==== Data shown

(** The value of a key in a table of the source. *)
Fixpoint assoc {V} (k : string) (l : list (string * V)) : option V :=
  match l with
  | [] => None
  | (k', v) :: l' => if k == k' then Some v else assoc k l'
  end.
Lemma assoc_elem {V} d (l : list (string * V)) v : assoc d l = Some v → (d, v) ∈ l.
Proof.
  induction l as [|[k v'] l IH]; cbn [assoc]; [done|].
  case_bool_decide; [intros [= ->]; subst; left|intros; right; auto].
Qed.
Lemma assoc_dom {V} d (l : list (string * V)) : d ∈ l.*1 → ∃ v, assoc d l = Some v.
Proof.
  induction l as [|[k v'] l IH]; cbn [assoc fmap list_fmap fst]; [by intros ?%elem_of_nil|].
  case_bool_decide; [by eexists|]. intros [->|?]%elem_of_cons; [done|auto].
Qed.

========

Problem description
Having located the line containing "induction l as [|[k v'] l IH]; cbn [assoc fmap", set it down along with every line after it through the end of the data, reproducing each exactly.

Solution for this problem
  induction l as [|[k v'] l IH]; cbn [assoc fmap list_fmap fst]; [by intros ?%elem_of_nil|].
  case_bool_decide; [by eexists|]. intros [->|?]%elem_of_cons; [done|auto].
Qed.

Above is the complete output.